FERMENT
"Visions Of Decay" / 4 Tracks / 16 min
Eigenproduktion
www.ferment-online.com
Berlins Output an
guten Bands der dunklen Musikwelt ist erstaunlich gross, und mit FERMENT gibt es erneut einen Zugewinn, wenn man auf industriellen Gothic Rock steht. Nach einigen EPs seit 2006 liegt mir jetzt "Visions Of Decay" vor, leider wieder nur eine EP. Leider deswegen, weil die 4 Songs recht vielversprechend klingen und ich gerne mehr von dem Berliner Trio gehört hätte.

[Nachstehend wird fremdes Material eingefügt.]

(** ** Row operations *)

Lemma swap_rows_ok m r1 r2 : mwf m -> (r1 < m_rows m)%nat -> (r2 < m_rows m)%nat -> r1 <> r2 ->
  exists m', swap_rows m r1 r2 = Ok m' /\ same_ker m m' /\
    mrow m' r1 = mrow m r2 /\ mrow m' r2 = mrow m r1 /\
    forall r, r <> r1 -> r <> r2 -> (r < m_rows m)%nat -> mrow m' r = mrow m r.
Proof.
  intros Hm H1 H2 Hne. unfold swap_rows.
  rewrite !(proj2 (Nat.leb_gt _ _)) by done. rewrite (proj2 (Nat.eqb_neq _ _) Hne). cbn [orb negb].
  rewrite !row_ok by done. cbn.
  destruct (put_row_ok m r1 (mrow m r2)) as (m1 & -> & [Hw1 Er1 Ec1 En1 Eo1]);
    [done..|by apply mrow_bytes|by apply length_mrow|]. cbn.
  destruct (put_row_ok m1 r2 (mrow m r1)) as (m2 & -> & [Hw2 Er2 Ec2 En2 Eo2]);
    [done|lia|by apply mrow_bytes|rewrite Ec1; by apply length_mrow|].
  assert (mrow m2 r1 = mrow m r2) as E1 by (rewrite Eo2 by (done || lia); done).
  assert (forall r, r <> r1 -> r <> r2 -> (r < m_rows m)%nat -> mrow m2 r = mrow m r) as E3.
  { intros r Ha Hb Hr. rewrite Eo2, Eo1 by (done || lia). done. }
  exists m2. split; [done|]. split; [|done]. split; [split_and!; congruence|].
  intros z Hz Hl. unfold ker. rewrite Er2, Er1. split; intros Hk r Hr.
  - destruct (decide (r = r1)) as [->|]; [rewrite E1; by apply Hk|].
    destruct (decide (r = r2)) as [->|]; [rewrite En2; by apply Hk|]. rewrite E3 by done. by apply Hk.
  - destruct (decide (r = r1)) as [->|]; [rewrite <- En2; by apply Hk|].
    destruct (decide (r = r2)) as [->|]; [rewrite <- E1; by apply Hk|]. rewrite <- E3 by done. by apply Hk.
Qed.

(** A row replaced by itself plus or times something that keeps the kernel. *)
Lemma updates_same_ker m r new m' : mwf m -> (r < m_rows m)%nat -> updates m r new m' ->
  (forall z, bytes z -> length z = m_cols m ->
     (forall r', r' <> r -> (r' < m_rows m)%nat -> dot (mrow m r') z = 0%Z) ->
     dot new z = 0%Z <-> dot (mrow m r) z = 0%Z) ->
  same_ker m m'.
Proof.
  intros Hm Hr [Hw Er Ec En Eo] Hz. split; [done|]. intros z Hb Hl. unfold ker. rewrite Er. split; intros Hk r' Hr'.
  - destruct (decide (r' = r)) as [->|]; [|rewrite Eo by done; by apply Hk].
    rewrite En. apply Hz; auto.
  - destruct (decide (r' = r)) as [->|]; [|rewrite <- Eo by done; by apply Hk].
    apply Hz; [done|done| |rewrite <- En; by apply Hk]. intros r1 Hne Hr1. rewrite <- Eo by done. by apply Hk.
Qed.

Lemma vscale_1 a : bytes a -> vscale 1 a = a.
Proof.
  intros Ha. unfold vscale. induction Ha as [|x a Hx Ha IH]; [done|]. cbn.
  by rewrite gal_multiply_1_l, IH.
Qed.

Lemma length_vscale c a : length (vscale c a) = length a.
Proof. apply length_fmap. Qed.

Lemma length_vadd a b : length a = length b -> length (vadd a b) = length a.
Proof. intros E. unfold vadd. rewrite length_zip_with. lia. Qed.

Lemma nth_vscale s a c : bytes a -> is_u8 s -> nth c (vscale s a) 0%Z = gal_multiply s (nth c a 0%Z).
Proof.
  intros Ha Hs. unfold vscale. revert c; induction Ha as [|x a Hx Ha IH]; intros [|c]; cbn;
    rewrite ?gal_multiply_0_r by done; done.
Qed.

Lemma nth_vadd a b c : length a = length b -> nth c (vadd a b) 0%Z = Z.lxor (nth c a 0%Z) (nth c b 0%Z).
Proof.
  unfold vadd. revert b c; induction a as [|x a IH]; intros [|y b] [|c] E; cbn in *; try lia; try done.
  apply IH. lia.
Qed.

Lemma vadd_scale_0 a b : length a = length b -> bytes b -> vadd a (vscale 0 b) = a.
Proof.
  unfold vadd, vscale. intros E Hb. revert a E; induction Hb as [|y b Hy Hb IH]; intros [|x a] E; cbn in *; try lia; [done|].
  rewrite gal_multiply_0_l, Z.lxor_0_r, IH by (done || lia). done.
Qed.

Lemma scale_row_ok m r : mwf m -> (r < m_rows m)%nat -> (r < m_cols m)%nat -> entry m r r <> 0%Z ->
  exists m' s, scale_row r m = Ok m' /\ same_ker m m' /\ is_u8 s /\
    gal_multiply s (entry m r r) = 1%Z /\ updates m r (vscale s (mrow m r)) m'.
Proof.
  intros Hm Hr Hc Hn. unfold scale_row. rewrite mget_ok by done. cbn.
  pose proof (entry_byte m r r Hm) as He. pose proof (mrow_bytes m r Hm) as Hb.
  destruct (Z.eqb_spec (entry m r r) 1) as [E|E]; cbn [negb].
  { exists m, 1%Z. split; [done|]. split; [by apply same_ker_refl|]. split; [done|]. split.
    - rewrite E. reflexivity.
    - constructor; try done. by rewrite vscale_1. }
  destruct (gal_one_over_spec _ He Hn) as (i & -> & Hi & Hin & Ei). cbn.
  rewrite row_ok by done. cbn.
  assert ((fun v => gal_multiply v i) <$> mrow m r = vscale i (mrow m r)) as ->.
  { unfold vscale. clear - Hb Hi. induction Hb as [|x a Hx Ha IH]; [done|]. cbn.
    by rewrite gal_multiply_comm, IH. }
  destruct (put_row_ok m r (vscale i (mrow m r))) as (m' & -> & Hu); try done.
  { by apply vscale_bytes. }
  { rewrite length_vscale. by apply length_mrow. }
  exists m', i. split; [done|]. split.
  - apply (updates_same_ker m r _ m' Hm Hr Hu). intros z Hz Hl _. rewrite dot_vscale_l by done. split.
    + intros E0. apply gal_multiply_integral in E0 as [?|?]; try done. by apply dot_byte.
    + intros ->. by apply gal_multiply_0_r.
  - split_and!; try done. by rewrite gal_multiply_comm.
Qed.

Lemma clear_below_ok m dst src : mwf m -> (dst < m_rows m)%nat -> (src < m_rows m)%nat -> dst <> src ->
  (src < m_cols m)%nat ->
  exists m', clear_below (m_cols m) src dst m = Ok m' /\ same_ker m m' /\
    updates m dst (vadd (mrow m dst) (vscale (entry m dst src) (mrow m src))) m'.
Proof.
  intros Hm Hd Hs Hne Hc. unfold clear_below. rewrite mget_ok by done. cbn.
  pose proof (entry_byte m dst src Hm) as He.
  pose proof (mrow_bytes m dst Hm) as Hbd. pose proof (mrow_bytes m src Hm) as Hbs.
  pose proof (length_mrow m dst Hm Hd) as Hld. pose proof (length_mrow m src Hm Hs) as Hls.
  destruct (Z.eqb_spec (entry m dst src) 0) as [E|E]; cbn [negb].
  { exists m. split; [done|]. split; [by apply same_ker_refl|]. constructor; try done.
    rewrite E, vadd_scale_0; [done|congruence|done]. }
  unfold sub_scaled_row. rewrite !row_ok by done. cbn.
  rewrite !take_ge, drop_ge, app_nil_r by lia.
  assert (zip_with (fun dv sv => Z.lxor dv (gal_multiply (entry m dst src) sv)) (mrow m dst) (mrow m src)
    = vadd (mrow m dst) (vscale (entry m dst src) (mrow m src))) as ->.
  { unfold vadd, vscale. by rewrite zip_with_fmap_r. }
  set (v := entry m dst src) in *.
  assert (length (vscale v (mrow m src)) = length (mrow m dst)) as Hlv by (rewrite length_vscale; lia).
  destruct (put_row_ok m dst (vadd (mrow m dst) (vscale v (mrow m src)))) as (m' & -> & Hu); try done.
  { apply vadd_bytes; [done|by apply vscale_bytes]. }
  { rewrite length_vadd; lia. }
  exists m'. split; [done|]. split; [|done].
  apply (updates_same_ker m dst _ m' Hm Hd Hu). intros z Hz Hl Hk.
  rewrite dot_vadd_l; try done; [|by apply vscale_bytes].
  rewrite dot_vscale_l, (Hk src) by (done || lia). by rewrite gal_multiply_0_r, Z.lxor_0_r.
Qed.

(** ** The first pass *)

(** Columns below [k] are zero under a diagonal of ones. *)
Definition lower (k : nat) m : Prop :=
  forall c i, (c < k)%nat -> (c <= i < m_rows m)%nat -> entry m i c = if decide (i = c) then 1%Z else 0%Z.

Lemma same_ker_shape m m' : same_ker m m' -> mwf m' /\ m_rows m' = m_rows m /\ m_cols m' = m_cols m.
Proof. by intros [? _]. Qed.

Lemma updates_entry m r new m' i c : updates m r new m' -> (i < m_rows m)%nat ->
  entry m' i c = if decide (i = r) then nth c new 0%Z else entry m i c.
Proof.
  intros [Hw Er Ec En Eo] Hi. unfold entry. destruct (decide (i = r)) as [->|]; [by rewrite En|]. by rewrite Eo.
Qed.

Lemma entry_vadd_scale m dst src v c : mwf m -> (dst < m_rows m)%nat -> (src < m_rows m)%nat -> is_u8 v ->
  nth c (vadd (mrow m dst) (vscale v (mrow m src))) 0%Z
  = Z.lxor (entry m dst c) (gal_multiply v (entry m src c)).
Proof.
  intros Hm Hd Hs Hv. rewrite nth_vadd by (rewrite length_vscale, !length_mrow; done).
  rewrite nth_vscale by (done || by apply mrow_bytes). done.
Qed.

Lemma swap_lower m m' r i : (r < i < m_rows m)%nat ->
  m_rows m' = m_rows m -> mrow m' r = mrow m i -> mrow m' i = mrow m r ->
  (forall j, j <> r -> j <> i -> (j < m_rows m)%nat -> mrow m' j = mrow m j) ->
  lower r m -> lower r m'.
Proof.
  intros Hi Er E1 E2 E3 Hl c j Hc Hj. rewrite Er in Hj. unfold entry.
  destruct (decide (j = r)) as [->|].
  { rewrite E1. fold (entry m i c). rewrite Hl by lia. rewrite !decide_False by lia. done. }
  destruct (decide (j = i)) as [->|].
  { rewrite E2. fold (entry m r c). rewrite Hl by lia. rewrite !decide_False by lia. done. }
  rewrite E3 by (done || lia). by apply Hl.
Qed.

Lemma find_pivot_ok r n rb m : mwf m -> (r < rb)%nat -> (rb + n = m_rows m)%nat -> (r < m_cols m)%nat ->
  lower r m ->
  exists m', find_pivot n rb r m = Ok m' /\ same_ker m m' /\ lower r m' /\
    (entry m' r r <> 0%Z \/ m' = m /\ forall i, (rb <= i < m_rows m)%nat -> entry m i r = 0%Z).
Proof.
  intros Hm. revert rb; induction n as [|n IH]; intros rb Hr Hn Hc Hl; cbn [find_pivot].
  { exists m. split; [done|]. split; [by apply same_ker_refl|]. split; [done|]. right. split; [done|]. lia. }
  rewrite mget_ok by (done || lia). cbn.
  destruct (Z.eqb_spec (entry m rb r) 0) as [E|E]; cbn [negb].
  - destruct (IH (S rb)) as (m' & E' & Hk & Hl' & Hp); try done; [lia..|].
    exists m'. split; [done|]. split; [done|]. split; [done|]. destruct Hp as [?|[-> Hz]]; [by left|].
    right. split; [done|]. intros i Hi. destruct (decide (i = rb)) as [->|]; [done|]. apply Hz. lia.
  - destruct (swap_rows_ok m r rb Hm) as (m' & E' & Hk & E1 & E2 & E3); [lia..|].
    destruct (same_ker_shape _ _ Hk) as (_ & Er & _).
    exists m'. split; [done|]. split; [done|]. split.
    + apply (swap_lower m m' r rb); try done; lia.
    + left. unfold entry. rewrite E1. done.
Qed.

(** The clearing loop of column [r]. *)
Lemma clear_column_ok r m : mwf m -> (r < m_rows m)%nat -> (r < m_cols m)%nat -> lower r m ->
  entry m r r = 1%Z ->
  exists m', for_range (r + 1) (m_rows m) (clear_below (m_cols m) r) m = Ok m' /\
    same_ker m m' /\ lower (r + 1) m'.
Proof.
  intros Hm Hr Hc Hl E1.
  destruct (for_range_inv (fun i m' => same_ker m m' /\ lower r m' /\ mrow m' r = mrow m r /\
      (forall j, (r < j < i)%nat -> entry m' j r = 0%Z))
      (r + 1) (m_rows m) (clear_below (m_cols m) r) m) as (m' & E & Hk & Hl' & Er & Hz).
  - lia.
  - split_and!; [by apply same_ker_refl|done|done|lia].
  - intros i m1 Hi (Hk & Hl1 & Eq & Hz). destruct (same_ker_shape _ _ Hk) as (Hw1 & Er1 & Ec1).
    destruct (clear_below_ok m1 i r Hw1) as (m2 & E & Hk2 & Hu); [lia..|].
    rewrite Ec1 in E. exists m2. split; [done|].
    assert (entry m1 r r = 1%Z) as Ed by (unfold entry; rewrite Eq; done).
    split_and!.
    + by eapply same_ker_trans.
    + intros c j Hcr Hj. rewrite (up_rows _ _ _ _ Hu) in Hj.
      rewrite (updates_entry _ _ _ _ _ _ Hu) by lia. destruct (decide (j = i)) as [->|]; [|by apply Hl1].
      rewrite entry_vadd_scale by (try lia; try done; by apply entry_byte).
      rewrite (Hl1 c r) by lia. rewrite (Hl1 c i) by lia. rewrite !decide_False by lia.
      rewrite gal_multiply_0_r by by apply entry_byte. done.
    + rewrite (up_old _ _ _ _ Hu) by lia. done.
    + intros j Hj. rewrite (updates_entry _ _ _ _ _ _ Hu) by lia.
      destruct (decide (j = i)) as [->|]; [|apply Hz; lia].
      rewrite entry_vadd_scale by (try lia; try done; by apply entry_byte).
      rewrite Ed, gal_multiply_comm, gal_multiply_1_l by (done || by apply entry_byte).
      apply Z.lxor_nilpotent.
  - exists m'. split; [done|]. split; [done|]. destruct (same_ker_shape _ _ Hk) as (_ & Er' & _).
    intros c i Hci Hi. destruct (decide (c < r)%nat); [by apply Hl'|].
    assert (c = r) as -> by lia. destruct (decide (i = r)) as [->|].
    + unfold entry. rewrite Er. done.
    + apply Hz. lia.
Qed.

(** A column that has no pivot: what a singular matrix leaves. *)
Definition stuck (r : nat) m : Prop :=
  lower r m /\ forall i, (r <= i < m_rows m)%nat -> entry m i r = 0%Z.

Lemma eliminate_column_ok r m : mwf m -> (r < m_rows m)%nat -> (r < m_cols m)%nat -> lower r m ->
  match eliminate_column r m with
  | Ok m' => same_ker m m' /\ lower (r + 1) m'
  | Err e => e = Singular /\ exists m', same_ker m m' /\ stuck r m'
  | Panic => False
  end.
Proof.
  intros Hm Hr Hc Hl. unfold eliminate_column. rewrite mget_ok by done. cbn.
  assert (exists m1, (if (entry m r r =? 0)%Z then find_pivot (m_rows m - (r + 1)) (r + 1) r m else Ok m) = Ok m1 /\
    same_ker m m1 /\ lower r m1 /\ (entry m1 r r <> 0%Z \/ stuck r m1)) as (m1 & -> & Hk1 & Hl1 & Hp).
  { destruct (Z.eqb_spec (entry m r r) 0) as [E|E].
    - destruct (find_pivot_ok r (m_rows m - (r + 1)) (r + 1) m Hm) as (m1 & E1 & Hk1 & Hl1 & Hp); [lia..|done|].
      exists m1. split; [done|]. split; [done|]. split; [done|]. destruct Hp as [?|[-> Hz]]; [by left|right].
      split; [done|]. intros i Hi. destruct (decide (i = r)) as [->|]; [done|]. apply Hz. lia.
    - exists m. split; [done|]. split; [by apply same_ker_refl|]. split; [done|]. by left. }
  cbn. destruct (same_ker_shape _ _ Hk1) as (Hw1 & Er1 & Ec1).
  rewrite mget_ok by (done || lia). cbn.
  destruct (Z.eqb_spec (entry m1 r r) 0) as [E|E].
  { split; [done|]. exists m1. split; [done|]. by destruct Hp. }
  destruct (scale_row_ok m1 r Hw1) as (m2 & s & -> & Hk2 & Hs & Es & Hu); [lia..|done|]. cbn.
  destruct (same_ker_shape _ _ Hk2) as (Hw2 & Er2 & Ec2).
  assert (lower r m2) as Hl2.
  { intros c i Hci Hi. rewrite (updates_entry _ _ _ _ _ _ Hu) by lia.
    destruct (decide (i = r)) as [->|]; [|apply Hl1; lia].
    rewrite nth_vscale by (done || by apply mrow_bytes). fold (entry m1 r c).
    rewrite (Hl1 c r) by lia. rewrite decide_False by lia. by apply gal_multiply_0_r. }
  destruct (clear_column_ok r m2 Hw2) as (m3 & -> & Hk3 & Hl3); try lia; [done| |].
  { rewrite (updates_entry _ _ _ _ _ _ Hu) by lia. rewrite decide_True by done.
    rewrite nth_vscale by (done || by apply mrow_bytes). done. }
  split; [|done]. eapply same_ker_trans; [exact Hk1|]. by eapply same_ker_trans.
Qed.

Der Titelsong "Visions Of Decay" hat es mir sowieso gleich angetan, kommen doch irgendwie Erinnerungen an meine Lieblinge Fields Of The Nephilim hoch, was den Gesang von Miles Stone und die düstere Atmosphäre der Klänge angeht. Einfluss hatten die Fields sicher, denn Miles Stone wollte mit Gründung von FERMENT klassischen Gothic-Rock der 80er und 90er mit Industrial und Metal des neuen Jahrtausends mischen. Dies ist ihm auch gelungen, der moderne Industrial schlägt dann bei „Blue Cafe“ stärker durch und lief nach Veröffentlichung in Rotation im Hazzard of Darkness Radio. Bei Track 3 und 4 handelt es sich lediglich um Remixe des Titelsongs und sind gut für den Dancefloor geeignet. In der Zwischenzeit haben FERMENT an weiteren Songs gearbeitet, die mir aber leider nicht vorliegen. Ich hoffe daher, dass uns FERMENT bald mal ein volles Album bescheren. Und dann auch erfüllen, was die EP verspricht: saugeilen Goth-Rock mit Drive!